With its two-year grant from the NIH, worth $299,968 in the first year, the company aims to show that the miRNA panel previously identified can be used to measure whole-body irradiation in a clinical setting; that a similar panel can be used to measure radiation doses in non-human primates and humans; and that the miRNAs can be used in a point-of-care blood-based microchip assay to predict ARS within the first week of radiation exposure.
The grant began on June 1 and runs until May 31, 2016.
SLE is an autoimmune disorder that causes inflammation and tissue damage in any part of a patient's body. Although its exact causes are unknown, there is growing evidence of a genetic component.
In light of data linking miRNAs to immune system development and function, Thomas Jefferson University researcher Marianthi Kiriakidou has been studying whether the ncRNAs are implicated in the disease. Now, with the support of an NIH grant, she and her colleagues aim to further study the function of miRNAs in a tri-congenic mouse model of autoimmune disease that closely matches SLE in humans.
In previous studies, she and her team have demonstrated that the expression of a set of miRNAs in the mouse positively correlates with the development and severity of severe lupus manifestations.

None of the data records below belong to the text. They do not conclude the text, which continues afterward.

Lemma sessions_after change l :
  NoDup (sec_id <$> l) →
  ∃ sessions, all_sessions (section_project change l) ≡ₚ sessions ∧
  NoDup (sec_id <$> section_project change l) ∧
  match change with
  | SAssign session _ => sessions = remove_id session (all_sessions l) ∨
                         sessions = session :: remove_id session (all_sessions l)
  | _ => sessions `sublist_of` all_sessions l
  end.
Proof.
  intros Hnd. destruct change as [id name|id name|id c|id|session [id|]|secs].
  - exists (all_sessions l). simpl. case_bool_decide as Hex; [by split_and!|].
    split_and!; [|rewrite fmap_app; apply NoDup_app; split_and!|done].
    + unfold all_sessions. rewrite fmap_app, concat_app. simpl. by rewrite app_nil_r.
    + done.
    + intros x Hx. simpl. rewrite list_elem_of_singleton. intros ->. apply Hex, Exists_exists.
      apply list_elem_of_fmap in Hx as (s & -> & ?). eauto.
    + apply NoDup_singleton.
  - destruct (all_sessions_update id (λ s, mkSection (sec_id s) name (sec_session_ids s) (sec_collapsed s))
      l ltac:(done)) as [H1 H2]. exists (all_sessions l). simpl. by rewrite H1, H2.
  - destruct (all_sessions_update id (λ s, mkSection (sec_id s) (sec_name s) (sec_session_ids s) c)
      l ltac:(done)) as [H1 H2]. exists (all_sessions l). simpl. by rewrite H1, H2.
  - exists (all_sessions (filter (λ s, sec_id s ≠ id) l)). simpl. split_and!; [done| |].
    + by apply NoDup_fmap_filter.
    + apply all_sessions_filter.
  - destruct (assign_sessions session id l Hnd) as [H1 H2]. eexists. split; [exact H1|].
    rewrite H2. split; [done|]. case_bool_decide; [by right|by left].
  - exists (remove_id session (all_sessions l)). simpl.
    assert (∀ s, (let s0 := remove_session session s in
      if bool_decide (None = Some (sec_id s0)) then
        mkSection (sec_id s0) (sec_name s0) (sec_session_ids s0 ++ [session]) false else s0)
      = remove_session session s) as Hs by (intros; cbv zeta; by rewrite bool_decide_false).
    rewrite (list_fmap_ext _ (remove_session session) l) by (intros ? s _; apply Hs).
    rewrite all_sessions_remove, <- list_fmap_compose. split_and!; [done|done|by left].
  - exists (all_sessions l). by split_and!.
Qed.

Lemma placement_intro ids l sessions :
  NoDup (sec_id <$> l) → all_sessions l ≡ₚ sessions → NoDup sessions → NoDup ids →
  (∀ s, s ∈ ids → s ∉ sessions) → placement_wf ids l.
Proof.
  intros H1 Hp H2 H3 H4. split; [done|by rewrite Hp|done|]. intros s Hs. rewrite Hp. by apply H4.
Qed.
(* ===== verification/Sidebar.v ===== *)
(** * Sidebar: pins, sections and their placement register

    Models crates/doc/src/registry/sidebar_pins.rs and sidebar_sections.rs,
    with [sidebar_preferences] and [reconcile_sidebar_pins] of registry.rs.
    A pin is a row with an order key, a section a row with a name, and one
    row per session says where the session is.  A method that can fail returns
    the state it leaves with its result, because it may have written before it
    fails. *)

From S2P Require Import Prelude Text Hlc Json RegistryRow RegistryDoc Entities RegistryApi PinKeys.

(** ** Constants *)

Definition KIND_PREFERENCES : string := "preferences".
Definition SIDEBAR_PINS_STATE_ID : string := "sidebarPins".
Definition KIND_SIDEBAR_PINS : string := "sidebarPins".
Definition SECTIONS : string := "sidebarSections".
Definition LOCATIONS : string := "sidebarLocations".
Definition MAX_SIDEBAR_PINS : nat := 200.

(** ** Identifiers and names *)

Definition id_byte (c : ascii) : bool :=
  let n := byte_of c in
  (48 <=? n) && (n <=? 57) || (65 <=? n) && (n <=? 90) || (97 <=? n) && (n <=? 122)
  || bool_decide (c ∈ list_ascii_of_string "_.:@/-").

Definition valid_id (id : string) : bool :=
  negb (bool_decide (id = "")) && (len id <=? 256) && forallb id_byte (list_ascii_of_string id).

Definition valid_section_id (id : string) : bool := valid_id id && negb (bool_decide (id = "pinned")).

(** [chars().count()]: the bytes that do not continue a character. *)
Definition char_count (s : string) : Z :=
  Z.of_nat (length (filter (λ c, Z.land (byte_of c) 192 ≠ 128) (list_ascii_of_string s))).

Definition valid_name (name : string) : bool := negb (is_blank name) && (char_count name <=? 120).

Section Sidebar.
Context `{Chrono}.
Variable op_json_len : RowOp → option Z.
Variable wall : nat → Z.

Let write := RegistryDoc.write op_json_len wall.
Let next_hlc := RegistryDoc.next_hlc wall.
Let enqueue_ops := RegistryDoc.enqueue_ops op_json_len wall.

(** ** Clocks *)

Definition set_clock (c : HlcClock) (d : RegistryDoc) : RegistryDoc :=
  mkDoc (rd_device_id d) (rd_authoritative d) (rd_server_seq d) (rd_gc_floor d) c (rd_pending d)
    (rd_local_only d) (rd_local_writes d) (rd_generation d) (rd_ticks d).

Definition observe_sidebar_row (kind id : string) (d : RegistryDoc) : RegistryDoc :=
  match overlay_row d kind id ≫= max_clock with
  | Some clock => set_clock (observe_clock (rd_clock d) clock) d
  | None => d
  end.

(** ** Reads *)

Definition opt_str_leb (a b : option string) : bool :=
  match a, b with
  | None, _ => true
  | Some _, None => false
  | Some a, Some b => str_leb a b
  end.

Definition sidebar_location (d : RegistryDoc) (id : string) (pin : option RegistryRow) : string :=
  let location := overlay_row d LOCATIONS id in
  let location_clock := location ≫= λ r, row_clocks r !! "location" in
  let pin_clock := pin ≫= λ r, row_clocks r !! "pinned" in
  if bool_decide (is_Some location_clock) && opt_str_leb pin_clock location_clock then
    default "" (location ≫= λ r, row_fields r !! "location" ≫= as_str)
  else if bool_decide ((pin ≫= λ r, row_fields r !! "pinned" ≫= as_bool) = Some true) then "pinned"
  else "".

Definition sidebar_location_is_pinned (d : RegistryDoc) (id : string) (pin : RegistryRow) : bool :=
  bool_decide (sidebar_location d id (Some pin) = "pinned").

Definition sidebar_pins_initialized (d : RegistryDoc) : bool :=
  row_exists d KIND_PREFERENCES SIDEBAR_PINS_STATE_ID.

Definition pin_entry (d : RegistryDoc) (row : RegistryRow) : option (string * string) :=
  if negb (sidebar_location_is_pinned d (row_id row) row) then None
  else
    key ← row_fields row !! "orderKey" ≫= as_str;
    if valid_pin_order_key key then Some (row_id row, key) else None.

Definition pin_leb (a b : string * string) : bool :=
  str_ltb a.2 b.2 || (bool_decide (a.2 = b.2) && str_leb a.1 b.1).

Definition ordered_sidebar_pins (d : RegistryDoc) : list (string * string) :=
  sort_by pin_leb (omap (pin_entry d) (overlay_rows d KIND_SIDEBAR_PINS)).

Definition row_flag (field : string) (r : RegistryRow) : bool :=
  bool_decide (row_fields r !! field ≫= as_bool = Some true).

Definition section_leb (a b : RegistryRow) : bool :=
  let created r := row_fields r !! "createdAt" ≫= as_str in
  if bool_decide (created a = created b) then str_leb (row_id a) (row_id b)
  else opt_str_leb (created a) (created b).

Definition location_of (d : RegistryDoc) (id : string) : string :=
  sidebar_location d id (overlay_row d KIND_SIDEBAR_PINS id).

Definition section_entry (d : RegistryDoc) (row : RegistryRow) : option SidebarSection :=
  let session_ids := sort_by str_leb
    (row_id <$> filter (λ r, location_of d (row_id r) = row_id row) (overlay_rows d LOCATIONS)) in
  name ← row_fields row !! "name" ≫= as_str;
  Some (mkSection (row_id row) name session_ids (row_flag "collapsed" row)).

Definition sidebar_sections (d : RegistryDoc) : list SidebarSection :=
  omap (section_entry d)
    (sort_by section_leb (filter (λ r, row_flag "deleted" r = false) (overlay_rows d SECTIONS))).

Definition sidebar_preferences (d : RegistryDoc) : option (list SidebarSection * list string) :=
  if sidebar_pins_initialized d then Some (sidebar_sections d, (ordered_sidebar_pins d).*1) else None.

Definition live_sidebar_section (d : RegistryDoc) (id : string) : bool :=
  from_option (λ r, negb (row_flag "deleted" r)) false (overlay_row d SECTIONS id).

(** ** Sections *)

Definition write_sidebar_location (id location : string) (d : RegistryDoc) : RegistryDoc :=
  let d := observe_sidebar_row LOCATIONS id d in
  let d := observe_sidebar_row KIND_SIDEBAR_PINS id d in
  write LOCATIONS id Upsert (fields [("location", Str location)]) d.

Definition initialize_sidebar_pins (d : RegistryDoc) : RegistryDoc :=
  if sidebar_pins_initialized d then d
  else write KIND_PREFERENCES SIDEBAR_PINS_STATE_ID Upsert (fields [("initialized", Bool true)]) d.

Definition import_valid (s : SidebarSection) : bool :=
  valid_section_id (sec_id s) && valid_name (sec_name s) && forallb valid_id (sec_session_ids s).

Definition section_error (change : SidebarSectionChange) : option string :=
  match change with
  | SCreate id name | SRename id name =>
      if negb (valid_section_id id) || negb (valid_name name)
      then Some "Invalid section name or ID" else None
  | SCollapse id _ | SDelete id =>
      if negb (valid_section_id id) then Some "Invalid section ID" else None
  | SAssign session_id section_id =>
      if negb (valid_id session_id) || from_option (λ id, negb (valid_section_id id)) false section_id
      then Some "Invalid section membership" else None
  | SImport sections =>
      if forallb import_valid sections then None else Some "Invalid section import"
  end.

Abbreviation outcome := (RegistryDoc * result string unit)%type.

Definition return_ok (d : RegistryDoc) : outcome := (d, Ok tt).

(** The [?] operator on a method with [&mut self]. *)
Definition and_then (o : outcome) (f : RegistryDoc → outcome) : outcome :=
  match o with
  | (d, Ok _) => f d
  | (d, Err e) => (d, Err e)
  end.

(** The changes that call no other change. *)
Definition simple_change (change : SidebarSectionChange) (d : RegistryDoc) : outcome :=
  match section_error change with
  | Some e => (d, Err e)
  | None =>
      let d := initialize_sidebar_pins d in
      match change with
      | SCreate id name =>
          if row_exists d SECTIONS id then return_ok d
          else
            let '(created, d) := next_hlc d in
            return_ok (write SECTIONS id Upsert
              (fields [("name", Str name); ("collapsed", Bool false); ("deleted", Bool false);
                       ("createdAt", Str created)]) d)
      | SRename id name =>
          return_ok (if live_sidebar_section d id then
            write SECTIONS id Upsert (fields [("name", Str name)]) (observe_sidebar_row SECTIONS id d)
          else d)
      | SCollapse id collapsed =>
          return_ok (if live_sidebar_section d id then
            write SECTIONS id Upsert (fields [("collapsed", Bool collapsed)])
              (observe_sidebar_row SECTIONS id d)
          else d)
      | SDelete id =>
          return_ok (write SECTIONS id Upsert (fields [("deleted", Bool true)])
            (observe_sidebar_row SECTIONS id d))
      | SAssign _ _ | SImport _ => return_ok d
      end
  end.

(** One session of an imported section. *)
Definition import_session (section : string) (d : RegistryDoc) (id : string) : RegistryDoc :=
  if negb (row_exists d LOCATIONS id)
     && negb (bool_decide (id ∈ (ordered_sidebar_pins d).*1))
     && row_exists d KIND_CHATS id
  then write_sidebar_location id section d else d.

Definition import_section (section : SidebarSection) (d : RegistryDoc) : outcome :=
  if row_exists d SECTIONS (sec_id section) then return_ok d
  else
    and_then (simple_change (SCreate (sec_id section) (sec_name section)) d) (λ d,
    simple_change (SCollapse (sec_id section) (sec_collapsed section))
      (fold_left (import_session (sec_id section)) (sec_session_ids section) d)).

Definition change_sidebar_section (change : SidebarSectionChange) (d : RegistryDoc) : outcome :=
  match change with
  | SAssign session_id section_id =>
      match section_error change with
      | Some e => (d, Err e)
      | None =>
          let d := initialize_sidebar_pins d in
          if from_option (λ id, negb (live_sidebar_section d id)) false section_id
          then (d, Err "Section no longer exists")
          else if negb (row_exists d KIND_CHATS session_id) then (d, Err "Session no longer exists")
          else
            let d := observe_sidebar_row KIND_SIDEBAR_PINS session_id d in
            let d := write KIND_SIDEBAR_PINS session_id Upsert (fields [("pinned", Bool false)]) d in
            let d := write_sidebar_location session_id (default "" section_id) d in
            match section_id with
            | Some id => simple_change (SCollapse id false) d
            | None => return_ok d
            end
      end
  | SImport sections =>
      match section_error change with
      | Some e => (d, Err e)
      | None =>
          fold_left (λ o section, and_then o (import_section section)) sections
            (return_ok (initialize_sidebar_pins d))
      end
  | _ => simple_change change d
  end.

(** ** Pins *)

(** [position(..).unwrap()] of a session that is not in the list is a panic. *)
Definition PANIC : string := "called `Option::unwrap()` on a `None` value".

Definition find_key (pins : list (string * string)) (id : string) : option string :=
  snd <$> (snd <$> list_find (λ p, p.1 = id) pins).

Definition pin_id_error (id : string) : option string :=
  if valid_id id then None else Some "Invalid pinned session ID".

Definition is_pin (c : SidebarPinChange) : bool := match c with Pin _ _ _ => true | _ => false end.

(** The write of a pin or of a move, once the list is to change. *)
Definition place_pin (change : SidebarPinChange) (current : list string) (d : RegistryDoc) : outcome :=
  let id := session_id change in
  let pins := ordered_sidebar_pins d in
  let next := project change current in
  match position id next with
  | None => (d, Err PANIC)
  | Some index =>
      let lower := match index with O => None | S i => next !! i ≫= find_key pins end in
      let upper := next !! S index ≫= find_key pins in
      let '(hlc, d) := next_hlc d in
      match pin_order_key_between lower upper hlc with
      | Err e => (d, Err e)
      | Ok key =>
          let set := if is_pin change then [("orderKey", Str key); ("pinned", Bool true)]
                     else [("orderKey", Str key)] in
          let d := if is_pin change then write_sidebar_location id "pinned" d else d in
          return_ok (enqueue_ops [mkOp KIND_SIDEBAR_PINS id Upsert (Some (fields set)) hlc None] d)
      end
  end.

Definition change_sidebar_pin (change : SidebarPinChange) (d : RegistryDoc) : outcome :=
  match change with
  | PSection change => change_sidebar_section change d
  | _ =>
      let id := session_id change in
      match pin_id_error id with
      | Some e => (d, Err e)
      | None =>
          let current := from_option snd [] (sidebar_preferences d) in
          if is_pin change && negb (bool_decide (id ∈ current)) && (MAX_SIDEBAR_PINS <=? length current)%nat
          then (d, Err "You can pin up to 200 sessions")
          else if is_pin change && negb (row_exists d KIND_CHATS id)
          then (d, Err "Session no longer exists")
          else
            let d := initialize_sidebar_pins d in
            let d := observe_sidebar_row LOCATIONS id d in
            let d := observe_sidebar_row KIND_SIDEBAR_PINS id d in
            match change with
            | Unpin _ =>
                let d := if bool_decide (id ∈ current) then write_sidebar_location id "" d else d in
                return_ok (write KIND_SIDEBAR_PINS id Upsert (fields [("pinned", Bool false)]) d)
            | Move _ _ _ =>
                if negb (bool_decide (id ∈ current)) then return_ok d else place_pin change current d
            | _ => place_pin change current d
            end
      end
  end.

Definition reconcile_sidebar_pins (authoritative : bool) (d : RegistryDoc)
    : RegistryDoc * result string bool :=
  if negb authoritative then (d, Ok false)
  else
    let initialized := sidebar_pins_initialized d in
    let d := initialize_sidebar_pins d in
    let known := ch_id <$> read_chats d in
    let removed := filter (λ p, p.1 ∉ known) (ordered_sidebar_pins d) in
    match fold_left (λ o p, and_then o (change_sidebar_pin (Unpin p.1))) removed (return_ok d) with
    | (d, Err e) => (d, Err e)
    | (d, Ok _) => (d, Ok (negb initialized || negb (bool_decide (removed = []))))
    end.

End Sidebar.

With the one-year grant, worth $35,538, the researchers aim to uncover miRNA-dependent signaling pathways that are uniquely affected in the animal model with the goal of identifying novel therapeutic targets for SLE.
TSC is a rare genetic condition in which benign tumors known as cortical tubers grow in the brain, leading to a number of neurological symptoms including epileptic seizures. However, not all tubers are epileptogenic, though the reasons why are unknown.
To address this knowledge gap, Wayne State University's Alan Dombkowski has been awarded a three-year grant to investigate the possibility that aberrant microRNA activity contributes to the epileptogenic potential of cortical tubers in TSC, according to his grant's abstract.
Preliminary work from his lab points to significant perturbations of miRNA expression in epileptogenic tubers, including dysregulated miRNAs predicted to target epilepsy risk genes. Using brain tissue that has been resected to treat intractable epilepsy, Dombkowski and his team aim to compare the expression profiles of miRNAs in epileptogenic tubers and non-epileptogenic tubers.
"Computational analysis and integration of epilepsy risk gene databases will identify target genes known to confer risk of epilepsy, and we will validate key microRNA target interactions using a human neural cell line model to ensure functional relevance to the human disease," the abstract states.
Follow-on work will focus on determining why certain tubers are epileptogenic even in the absence of elevated kynurenine pathway activity, which has been associated with tuber epileptogenicity.
The grant began on June 1 and runs until May 31, 2017. It is worth $332,500 in its first year.